→ **TASK GOAL**
Write out the data exactly from its first line onward, ending with the line in which "order, each a" appears.

(Extracted data entries)

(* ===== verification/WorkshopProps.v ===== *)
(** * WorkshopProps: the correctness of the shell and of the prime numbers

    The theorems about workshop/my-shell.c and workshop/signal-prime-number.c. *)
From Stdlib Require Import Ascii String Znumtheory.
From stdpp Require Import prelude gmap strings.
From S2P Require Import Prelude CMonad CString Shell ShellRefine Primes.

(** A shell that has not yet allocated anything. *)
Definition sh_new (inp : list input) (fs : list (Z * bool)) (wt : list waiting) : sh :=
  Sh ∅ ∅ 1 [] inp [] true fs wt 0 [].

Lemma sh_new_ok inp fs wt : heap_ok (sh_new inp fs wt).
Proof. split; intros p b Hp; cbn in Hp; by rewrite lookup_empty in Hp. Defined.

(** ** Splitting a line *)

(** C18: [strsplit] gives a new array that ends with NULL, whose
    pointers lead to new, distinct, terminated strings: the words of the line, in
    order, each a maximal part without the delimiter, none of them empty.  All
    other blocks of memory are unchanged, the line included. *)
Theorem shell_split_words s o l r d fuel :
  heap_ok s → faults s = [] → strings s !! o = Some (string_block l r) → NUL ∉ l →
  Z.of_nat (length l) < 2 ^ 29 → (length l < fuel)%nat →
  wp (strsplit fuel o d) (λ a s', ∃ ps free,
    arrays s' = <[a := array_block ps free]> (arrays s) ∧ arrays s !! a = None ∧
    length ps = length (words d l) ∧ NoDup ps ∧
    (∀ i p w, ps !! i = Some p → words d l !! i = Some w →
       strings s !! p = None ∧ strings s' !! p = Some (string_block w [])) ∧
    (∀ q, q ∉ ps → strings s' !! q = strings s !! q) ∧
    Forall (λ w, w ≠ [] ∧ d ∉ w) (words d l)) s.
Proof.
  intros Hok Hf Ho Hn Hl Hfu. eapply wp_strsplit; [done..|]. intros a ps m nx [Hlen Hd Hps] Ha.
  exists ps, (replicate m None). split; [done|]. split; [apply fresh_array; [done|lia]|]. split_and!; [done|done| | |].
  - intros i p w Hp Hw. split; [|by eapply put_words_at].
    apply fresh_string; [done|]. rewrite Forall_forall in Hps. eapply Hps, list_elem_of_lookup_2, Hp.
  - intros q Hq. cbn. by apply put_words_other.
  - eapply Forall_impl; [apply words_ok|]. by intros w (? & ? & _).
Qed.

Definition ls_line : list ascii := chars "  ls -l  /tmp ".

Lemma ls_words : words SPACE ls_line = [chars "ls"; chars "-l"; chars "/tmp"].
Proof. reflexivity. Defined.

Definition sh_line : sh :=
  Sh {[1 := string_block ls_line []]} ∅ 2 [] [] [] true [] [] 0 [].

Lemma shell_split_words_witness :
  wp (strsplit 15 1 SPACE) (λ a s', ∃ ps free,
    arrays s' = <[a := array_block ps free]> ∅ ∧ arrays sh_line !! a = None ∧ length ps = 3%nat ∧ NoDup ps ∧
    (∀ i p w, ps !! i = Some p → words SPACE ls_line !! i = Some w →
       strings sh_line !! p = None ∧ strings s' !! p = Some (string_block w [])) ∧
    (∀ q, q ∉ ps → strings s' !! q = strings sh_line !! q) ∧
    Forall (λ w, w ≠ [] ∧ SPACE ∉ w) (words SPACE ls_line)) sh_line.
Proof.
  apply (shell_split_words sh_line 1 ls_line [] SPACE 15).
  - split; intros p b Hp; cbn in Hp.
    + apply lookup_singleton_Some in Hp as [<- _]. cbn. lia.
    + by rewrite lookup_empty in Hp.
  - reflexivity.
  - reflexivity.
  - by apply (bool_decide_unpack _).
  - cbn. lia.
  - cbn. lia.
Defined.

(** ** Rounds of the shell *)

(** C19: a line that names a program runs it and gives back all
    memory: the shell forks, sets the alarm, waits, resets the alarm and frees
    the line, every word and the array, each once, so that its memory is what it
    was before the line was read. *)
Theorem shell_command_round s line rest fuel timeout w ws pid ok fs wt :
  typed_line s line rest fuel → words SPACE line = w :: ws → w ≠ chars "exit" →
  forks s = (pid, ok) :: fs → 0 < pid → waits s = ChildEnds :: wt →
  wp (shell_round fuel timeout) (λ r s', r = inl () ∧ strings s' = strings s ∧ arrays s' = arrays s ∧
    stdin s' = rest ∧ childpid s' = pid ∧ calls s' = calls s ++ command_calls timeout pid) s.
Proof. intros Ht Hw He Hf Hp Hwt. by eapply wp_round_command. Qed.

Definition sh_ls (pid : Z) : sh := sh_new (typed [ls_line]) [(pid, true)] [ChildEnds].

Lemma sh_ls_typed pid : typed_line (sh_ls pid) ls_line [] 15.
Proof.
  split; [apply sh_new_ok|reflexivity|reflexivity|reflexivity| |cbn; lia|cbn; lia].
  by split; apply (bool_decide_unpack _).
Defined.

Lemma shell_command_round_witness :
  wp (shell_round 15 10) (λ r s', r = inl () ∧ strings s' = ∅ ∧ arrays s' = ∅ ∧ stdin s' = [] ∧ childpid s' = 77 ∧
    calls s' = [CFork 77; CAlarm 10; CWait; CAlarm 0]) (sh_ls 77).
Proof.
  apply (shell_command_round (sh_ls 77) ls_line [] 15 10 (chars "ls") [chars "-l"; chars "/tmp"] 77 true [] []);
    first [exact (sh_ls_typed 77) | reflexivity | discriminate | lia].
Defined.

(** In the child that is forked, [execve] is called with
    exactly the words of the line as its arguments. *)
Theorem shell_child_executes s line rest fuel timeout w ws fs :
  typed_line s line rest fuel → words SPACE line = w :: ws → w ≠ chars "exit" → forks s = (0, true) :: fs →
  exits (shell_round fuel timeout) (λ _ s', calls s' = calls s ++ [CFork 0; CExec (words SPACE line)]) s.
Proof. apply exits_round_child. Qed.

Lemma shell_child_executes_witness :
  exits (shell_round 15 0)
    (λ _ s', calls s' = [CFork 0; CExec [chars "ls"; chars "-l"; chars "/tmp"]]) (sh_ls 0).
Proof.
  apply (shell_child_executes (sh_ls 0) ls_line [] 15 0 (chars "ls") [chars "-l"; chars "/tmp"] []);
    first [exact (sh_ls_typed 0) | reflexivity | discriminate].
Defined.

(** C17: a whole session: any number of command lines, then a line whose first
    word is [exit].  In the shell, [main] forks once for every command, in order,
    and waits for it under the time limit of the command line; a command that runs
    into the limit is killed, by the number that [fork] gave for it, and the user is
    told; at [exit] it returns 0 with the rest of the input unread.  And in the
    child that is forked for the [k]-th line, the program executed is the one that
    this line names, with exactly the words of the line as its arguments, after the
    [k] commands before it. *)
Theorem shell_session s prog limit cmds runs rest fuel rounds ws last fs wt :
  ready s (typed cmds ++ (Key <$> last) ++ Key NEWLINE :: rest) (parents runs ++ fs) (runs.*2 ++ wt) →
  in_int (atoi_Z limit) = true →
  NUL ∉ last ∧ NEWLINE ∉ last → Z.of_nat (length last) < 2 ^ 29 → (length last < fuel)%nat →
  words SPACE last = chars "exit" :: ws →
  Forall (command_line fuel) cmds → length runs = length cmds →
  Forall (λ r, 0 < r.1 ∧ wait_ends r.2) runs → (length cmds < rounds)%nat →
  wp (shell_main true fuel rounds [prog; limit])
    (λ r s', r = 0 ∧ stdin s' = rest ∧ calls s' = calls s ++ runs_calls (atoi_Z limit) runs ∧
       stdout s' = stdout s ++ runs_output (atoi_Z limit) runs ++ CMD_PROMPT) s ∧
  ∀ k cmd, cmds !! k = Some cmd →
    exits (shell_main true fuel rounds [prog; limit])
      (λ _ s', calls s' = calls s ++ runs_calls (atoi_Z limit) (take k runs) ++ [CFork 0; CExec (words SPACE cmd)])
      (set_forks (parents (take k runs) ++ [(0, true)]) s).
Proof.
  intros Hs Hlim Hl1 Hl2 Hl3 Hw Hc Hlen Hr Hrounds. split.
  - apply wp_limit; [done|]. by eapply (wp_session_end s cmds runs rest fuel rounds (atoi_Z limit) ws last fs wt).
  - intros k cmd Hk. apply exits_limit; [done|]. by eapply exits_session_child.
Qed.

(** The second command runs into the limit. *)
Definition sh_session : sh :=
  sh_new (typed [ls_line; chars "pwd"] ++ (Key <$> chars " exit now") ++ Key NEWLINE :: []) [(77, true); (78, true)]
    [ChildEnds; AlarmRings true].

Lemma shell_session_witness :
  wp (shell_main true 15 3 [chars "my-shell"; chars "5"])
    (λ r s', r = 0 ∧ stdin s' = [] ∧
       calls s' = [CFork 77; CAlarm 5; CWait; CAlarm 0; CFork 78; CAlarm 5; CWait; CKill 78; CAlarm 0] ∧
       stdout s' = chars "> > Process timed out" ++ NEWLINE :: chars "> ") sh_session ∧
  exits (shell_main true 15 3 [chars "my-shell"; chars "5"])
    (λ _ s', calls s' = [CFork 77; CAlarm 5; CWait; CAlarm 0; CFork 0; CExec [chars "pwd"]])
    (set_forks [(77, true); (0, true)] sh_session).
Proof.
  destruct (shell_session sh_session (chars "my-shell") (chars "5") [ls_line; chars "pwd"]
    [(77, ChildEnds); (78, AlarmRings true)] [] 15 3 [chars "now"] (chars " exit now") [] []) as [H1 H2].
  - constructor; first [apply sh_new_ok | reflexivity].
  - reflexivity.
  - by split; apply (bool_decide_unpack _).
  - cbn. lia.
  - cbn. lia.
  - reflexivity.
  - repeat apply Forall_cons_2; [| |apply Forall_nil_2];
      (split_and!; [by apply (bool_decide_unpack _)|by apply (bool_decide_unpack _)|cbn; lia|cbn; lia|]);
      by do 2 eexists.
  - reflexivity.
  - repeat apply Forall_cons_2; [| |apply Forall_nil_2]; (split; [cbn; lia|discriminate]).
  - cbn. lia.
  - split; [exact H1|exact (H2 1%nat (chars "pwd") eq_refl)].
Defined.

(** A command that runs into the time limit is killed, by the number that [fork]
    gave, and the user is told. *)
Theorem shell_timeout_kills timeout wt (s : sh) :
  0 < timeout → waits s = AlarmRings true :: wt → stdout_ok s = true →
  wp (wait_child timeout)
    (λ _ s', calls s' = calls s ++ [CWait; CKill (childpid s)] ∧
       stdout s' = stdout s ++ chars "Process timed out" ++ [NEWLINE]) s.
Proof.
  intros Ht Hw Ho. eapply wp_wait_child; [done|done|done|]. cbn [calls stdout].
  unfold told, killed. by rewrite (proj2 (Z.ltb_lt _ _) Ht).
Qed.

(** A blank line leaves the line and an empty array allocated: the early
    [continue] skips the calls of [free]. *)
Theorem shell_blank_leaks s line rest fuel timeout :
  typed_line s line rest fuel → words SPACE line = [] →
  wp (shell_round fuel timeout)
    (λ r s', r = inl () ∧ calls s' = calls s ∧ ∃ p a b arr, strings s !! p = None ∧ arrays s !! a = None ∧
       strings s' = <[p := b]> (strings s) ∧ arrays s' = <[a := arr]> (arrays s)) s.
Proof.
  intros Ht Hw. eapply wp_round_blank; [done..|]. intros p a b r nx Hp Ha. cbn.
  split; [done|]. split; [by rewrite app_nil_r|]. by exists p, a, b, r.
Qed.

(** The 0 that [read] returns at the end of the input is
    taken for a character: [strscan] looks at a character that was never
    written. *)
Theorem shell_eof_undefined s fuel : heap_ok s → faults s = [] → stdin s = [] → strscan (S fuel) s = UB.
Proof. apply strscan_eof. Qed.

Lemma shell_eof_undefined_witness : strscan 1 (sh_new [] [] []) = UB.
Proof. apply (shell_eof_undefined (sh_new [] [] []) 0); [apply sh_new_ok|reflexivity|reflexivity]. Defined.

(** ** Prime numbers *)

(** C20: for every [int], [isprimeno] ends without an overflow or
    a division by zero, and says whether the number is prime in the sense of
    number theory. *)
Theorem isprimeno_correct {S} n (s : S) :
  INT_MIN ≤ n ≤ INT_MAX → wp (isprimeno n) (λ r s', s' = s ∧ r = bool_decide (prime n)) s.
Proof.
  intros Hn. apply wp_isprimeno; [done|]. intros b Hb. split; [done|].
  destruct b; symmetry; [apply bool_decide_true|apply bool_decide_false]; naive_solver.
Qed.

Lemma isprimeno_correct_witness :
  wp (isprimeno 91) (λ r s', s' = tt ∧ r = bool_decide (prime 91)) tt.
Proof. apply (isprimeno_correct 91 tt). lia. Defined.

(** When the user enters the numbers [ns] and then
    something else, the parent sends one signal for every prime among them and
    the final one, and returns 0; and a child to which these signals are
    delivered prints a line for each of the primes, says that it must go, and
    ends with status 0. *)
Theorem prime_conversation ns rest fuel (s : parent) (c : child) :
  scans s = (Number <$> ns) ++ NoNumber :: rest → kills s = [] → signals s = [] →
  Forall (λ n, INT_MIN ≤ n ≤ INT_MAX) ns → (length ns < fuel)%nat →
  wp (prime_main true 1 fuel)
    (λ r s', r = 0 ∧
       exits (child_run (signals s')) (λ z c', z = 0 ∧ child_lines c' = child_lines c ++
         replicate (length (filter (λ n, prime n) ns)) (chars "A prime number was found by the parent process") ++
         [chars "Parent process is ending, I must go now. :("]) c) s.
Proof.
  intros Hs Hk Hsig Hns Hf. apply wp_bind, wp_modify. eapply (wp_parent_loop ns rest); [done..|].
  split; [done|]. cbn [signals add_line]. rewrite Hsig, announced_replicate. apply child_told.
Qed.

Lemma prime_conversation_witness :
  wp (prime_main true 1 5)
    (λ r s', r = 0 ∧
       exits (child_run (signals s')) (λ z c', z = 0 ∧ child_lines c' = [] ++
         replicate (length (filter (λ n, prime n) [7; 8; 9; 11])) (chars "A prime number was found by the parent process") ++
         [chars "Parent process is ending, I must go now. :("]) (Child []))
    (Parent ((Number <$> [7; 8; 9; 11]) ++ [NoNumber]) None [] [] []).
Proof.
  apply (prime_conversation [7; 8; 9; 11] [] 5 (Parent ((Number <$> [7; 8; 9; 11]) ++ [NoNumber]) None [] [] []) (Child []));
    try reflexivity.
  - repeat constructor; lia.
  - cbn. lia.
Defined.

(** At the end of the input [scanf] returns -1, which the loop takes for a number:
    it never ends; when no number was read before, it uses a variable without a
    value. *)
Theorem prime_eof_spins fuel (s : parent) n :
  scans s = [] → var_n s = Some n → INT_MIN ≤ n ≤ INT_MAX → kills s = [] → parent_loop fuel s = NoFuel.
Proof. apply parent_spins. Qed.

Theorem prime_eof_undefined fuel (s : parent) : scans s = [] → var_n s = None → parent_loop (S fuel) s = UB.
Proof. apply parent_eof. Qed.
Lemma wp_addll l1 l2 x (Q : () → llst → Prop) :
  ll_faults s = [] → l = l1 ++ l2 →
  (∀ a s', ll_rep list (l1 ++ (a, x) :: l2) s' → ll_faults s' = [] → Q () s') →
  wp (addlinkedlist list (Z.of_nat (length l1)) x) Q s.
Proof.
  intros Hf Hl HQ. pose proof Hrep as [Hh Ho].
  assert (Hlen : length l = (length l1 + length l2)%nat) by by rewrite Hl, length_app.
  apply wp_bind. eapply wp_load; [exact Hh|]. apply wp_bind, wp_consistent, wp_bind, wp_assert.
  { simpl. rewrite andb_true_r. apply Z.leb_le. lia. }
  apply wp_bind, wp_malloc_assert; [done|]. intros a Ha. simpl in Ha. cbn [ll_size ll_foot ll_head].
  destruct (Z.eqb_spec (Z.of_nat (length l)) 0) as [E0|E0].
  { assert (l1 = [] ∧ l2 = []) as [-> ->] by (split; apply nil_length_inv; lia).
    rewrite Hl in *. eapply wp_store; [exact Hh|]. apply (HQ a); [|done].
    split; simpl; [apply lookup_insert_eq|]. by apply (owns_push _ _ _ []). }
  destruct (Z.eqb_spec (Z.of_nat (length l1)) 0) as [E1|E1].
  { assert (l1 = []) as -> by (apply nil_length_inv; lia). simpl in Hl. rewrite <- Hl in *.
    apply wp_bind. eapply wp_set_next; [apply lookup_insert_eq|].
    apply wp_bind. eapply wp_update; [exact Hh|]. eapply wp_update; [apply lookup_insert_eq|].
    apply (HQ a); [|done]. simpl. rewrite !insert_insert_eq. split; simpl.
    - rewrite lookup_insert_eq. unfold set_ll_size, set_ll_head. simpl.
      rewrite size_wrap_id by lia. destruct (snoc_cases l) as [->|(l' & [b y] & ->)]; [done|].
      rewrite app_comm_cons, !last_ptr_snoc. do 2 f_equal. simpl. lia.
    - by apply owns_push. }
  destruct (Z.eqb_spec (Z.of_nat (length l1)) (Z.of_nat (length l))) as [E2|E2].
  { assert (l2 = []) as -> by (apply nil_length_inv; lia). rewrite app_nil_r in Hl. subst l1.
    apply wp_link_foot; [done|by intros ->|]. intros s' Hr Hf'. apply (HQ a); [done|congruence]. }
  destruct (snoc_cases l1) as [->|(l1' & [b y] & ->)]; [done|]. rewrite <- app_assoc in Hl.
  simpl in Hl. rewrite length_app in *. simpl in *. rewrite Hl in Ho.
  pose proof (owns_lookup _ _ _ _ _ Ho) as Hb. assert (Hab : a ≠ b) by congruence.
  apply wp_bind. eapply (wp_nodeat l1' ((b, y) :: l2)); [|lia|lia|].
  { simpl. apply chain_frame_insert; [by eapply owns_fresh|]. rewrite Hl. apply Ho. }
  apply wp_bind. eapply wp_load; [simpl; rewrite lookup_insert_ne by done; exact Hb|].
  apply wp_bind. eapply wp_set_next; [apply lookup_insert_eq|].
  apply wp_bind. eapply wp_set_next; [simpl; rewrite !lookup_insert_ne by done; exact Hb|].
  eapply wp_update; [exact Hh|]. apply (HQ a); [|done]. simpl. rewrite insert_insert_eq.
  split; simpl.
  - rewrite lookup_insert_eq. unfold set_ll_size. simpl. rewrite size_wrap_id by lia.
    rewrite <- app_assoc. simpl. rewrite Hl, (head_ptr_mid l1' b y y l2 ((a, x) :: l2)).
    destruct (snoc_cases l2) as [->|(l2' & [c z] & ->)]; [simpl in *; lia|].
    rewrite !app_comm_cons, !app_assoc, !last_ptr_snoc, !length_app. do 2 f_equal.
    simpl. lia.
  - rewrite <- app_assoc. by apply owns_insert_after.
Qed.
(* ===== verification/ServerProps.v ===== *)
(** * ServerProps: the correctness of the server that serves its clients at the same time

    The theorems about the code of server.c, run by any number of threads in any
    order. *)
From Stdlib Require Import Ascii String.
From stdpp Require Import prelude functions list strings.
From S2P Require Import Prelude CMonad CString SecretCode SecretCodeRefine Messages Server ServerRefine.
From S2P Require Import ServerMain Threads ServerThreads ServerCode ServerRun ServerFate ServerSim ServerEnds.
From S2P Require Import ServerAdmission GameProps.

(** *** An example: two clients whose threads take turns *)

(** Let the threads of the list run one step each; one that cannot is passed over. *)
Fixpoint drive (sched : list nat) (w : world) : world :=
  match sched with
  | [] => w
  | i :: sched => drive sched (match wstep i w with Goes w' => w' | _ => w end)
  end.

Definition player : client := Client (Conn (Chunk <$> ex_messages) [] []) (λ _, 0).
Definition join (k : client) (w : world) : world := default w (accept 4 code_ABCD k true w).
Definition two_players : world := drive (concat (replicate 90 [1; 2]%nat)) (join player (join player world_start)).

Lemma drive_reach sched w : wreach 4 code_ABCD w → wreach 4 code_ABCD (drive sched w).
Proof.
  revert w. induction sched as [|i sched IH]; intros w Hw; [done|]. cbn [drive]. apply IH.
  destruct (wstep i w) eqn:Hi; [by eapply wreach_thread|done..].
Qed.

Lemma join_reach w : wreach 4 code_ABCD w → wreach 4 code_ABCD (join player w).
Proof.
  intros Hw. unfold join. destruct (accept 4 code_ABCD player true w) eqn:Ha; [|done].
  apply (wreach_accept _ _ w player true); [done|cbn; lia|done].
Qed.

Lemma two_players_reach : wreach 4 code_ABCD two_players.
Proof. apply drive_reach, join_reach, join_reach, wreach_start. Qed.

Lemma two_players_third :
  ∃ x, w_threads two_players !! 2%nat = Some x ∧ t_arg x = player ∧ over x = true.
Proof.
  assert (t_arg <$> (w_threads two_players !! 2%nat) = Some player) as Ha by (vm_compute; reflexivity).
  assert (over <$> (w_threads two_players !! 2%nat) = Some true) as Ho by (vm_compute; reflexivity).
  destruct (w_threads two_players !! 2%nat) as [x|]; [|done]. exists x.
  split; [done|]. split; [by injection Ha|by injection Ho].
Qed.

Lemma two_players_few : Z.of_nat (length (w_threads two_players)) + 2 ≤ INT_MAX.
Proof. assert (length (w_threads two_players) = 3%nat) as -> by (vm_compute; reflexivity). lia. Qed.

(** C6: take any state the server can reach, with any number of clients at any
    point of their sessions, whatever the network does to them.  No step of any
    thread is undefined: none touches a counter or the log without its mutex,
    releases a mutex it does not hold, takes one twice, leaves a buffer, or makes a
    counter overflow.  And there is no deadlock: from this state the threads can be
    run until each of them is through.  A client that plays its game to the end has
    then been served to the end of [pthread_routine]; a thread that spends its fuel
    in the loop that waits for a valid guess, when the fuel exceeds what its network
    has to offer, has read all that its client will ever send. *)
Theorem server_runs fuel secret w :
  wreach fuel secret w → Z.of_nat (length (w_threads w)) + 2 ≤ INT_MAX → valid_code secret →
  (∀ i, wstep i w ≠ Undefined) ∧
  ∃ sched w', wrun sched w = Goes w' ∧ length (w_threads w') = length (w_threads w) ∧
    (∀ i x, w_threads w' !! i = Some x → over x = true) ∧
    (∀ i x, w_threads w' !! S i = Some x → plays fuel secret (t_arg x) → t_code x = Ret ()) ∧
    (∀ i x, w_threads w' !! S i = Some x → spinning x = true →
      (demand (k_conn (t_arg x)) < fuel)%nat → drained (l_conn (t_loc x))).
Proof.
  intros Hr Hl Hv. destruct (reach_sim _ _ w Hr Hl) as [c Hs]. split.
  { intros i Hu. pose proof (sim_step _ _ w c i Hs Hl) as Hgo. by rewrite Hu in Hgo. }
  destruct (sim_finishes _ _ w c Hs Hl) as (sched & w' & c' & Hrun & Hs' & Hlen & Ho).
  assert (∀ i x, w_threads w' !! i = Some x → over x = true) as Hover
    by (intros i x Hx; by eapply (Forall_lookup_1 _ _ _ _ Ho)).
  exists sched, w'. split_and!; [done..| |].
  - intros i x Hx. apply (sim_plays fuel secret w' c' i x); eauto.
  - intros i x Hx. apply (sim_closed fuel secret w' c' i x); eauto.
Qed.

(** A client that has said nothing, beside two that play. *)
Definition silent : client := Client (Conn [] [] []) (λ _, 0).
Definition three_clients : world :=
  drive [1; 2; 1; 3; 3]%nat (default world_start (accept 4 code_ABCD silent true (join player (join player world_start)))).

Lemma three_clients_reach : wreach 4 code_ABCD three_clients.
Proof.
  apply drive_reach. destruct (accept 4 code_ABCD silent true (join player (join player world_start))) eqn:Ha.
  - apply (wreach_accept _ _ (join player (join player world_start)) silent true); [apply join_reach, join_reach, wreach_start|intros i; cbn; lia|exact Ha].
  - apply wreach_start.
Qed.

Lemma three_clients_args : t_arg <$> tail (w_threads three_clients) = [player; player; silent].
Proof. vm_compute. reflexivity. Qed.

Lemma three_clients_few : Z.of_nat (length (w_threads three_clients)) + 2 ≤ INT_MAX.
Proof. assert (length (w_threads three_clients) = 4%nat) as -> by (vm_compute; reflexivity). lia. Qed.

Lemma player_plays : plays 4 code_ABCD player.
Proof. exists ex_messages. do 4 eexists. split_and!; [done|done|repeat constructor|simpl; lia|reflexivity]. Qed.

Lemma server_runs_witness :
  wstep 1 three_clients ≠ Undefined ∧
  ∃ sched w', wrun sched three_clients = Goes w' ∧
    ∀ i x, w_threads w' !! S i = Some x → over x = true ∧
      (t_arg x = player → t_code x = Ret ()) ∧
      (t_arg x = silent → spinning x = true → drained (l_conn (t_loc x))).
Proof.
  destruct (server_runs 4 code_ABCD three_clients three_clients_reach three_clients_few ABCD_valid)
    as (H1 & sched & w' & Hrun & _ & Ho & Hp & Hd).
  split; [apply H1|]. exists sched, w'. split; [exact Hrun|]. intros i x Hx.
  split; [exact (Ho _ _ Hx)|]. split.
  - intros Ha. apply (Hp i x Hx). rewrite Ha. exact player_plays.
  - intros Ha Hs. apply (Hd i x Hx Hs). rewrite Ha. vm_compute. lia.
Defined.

→ **EXERCISE SOLUTION**
(* ===== verification/WorkshopProps.v ===== *)
(** * WorkshopProps: the correctness of the shell and of the prime numbers

    The theorems about workshop/my-shell.c and workshop/signal-prime-number.c. *)
From Stdlib Require Import Ascii String Znumtheory.
From stdpp Require Import prelude gmap strings.
From S2P Require Import Prelude CMonad CString Shell ShellRefine Primes.

(** A shell that has not yet allocated anything. *)
Definition sh_new (inp : list input) (fs : list (Z * bool)) (wt : list waiting) : sh :=
  Sh ∅ ∅ 1 [] inp [] true fs wt 0 [].

Lemma sh_new_ok inp fs wt : heap_ok (sh_new inp fs wt).
Proof. split; intros p b Hp; cbn in Hp; by rewrite lookup_empty in Hp. Defined.

(** ** Splitting a line *)

(** C18: [strsplit] gives a new array that ends with NULL, whose
    pointers lead to new, distinct, terminated strings: the words of the line, in
    order, each a maximal part without the delimiter, none of them empty.  All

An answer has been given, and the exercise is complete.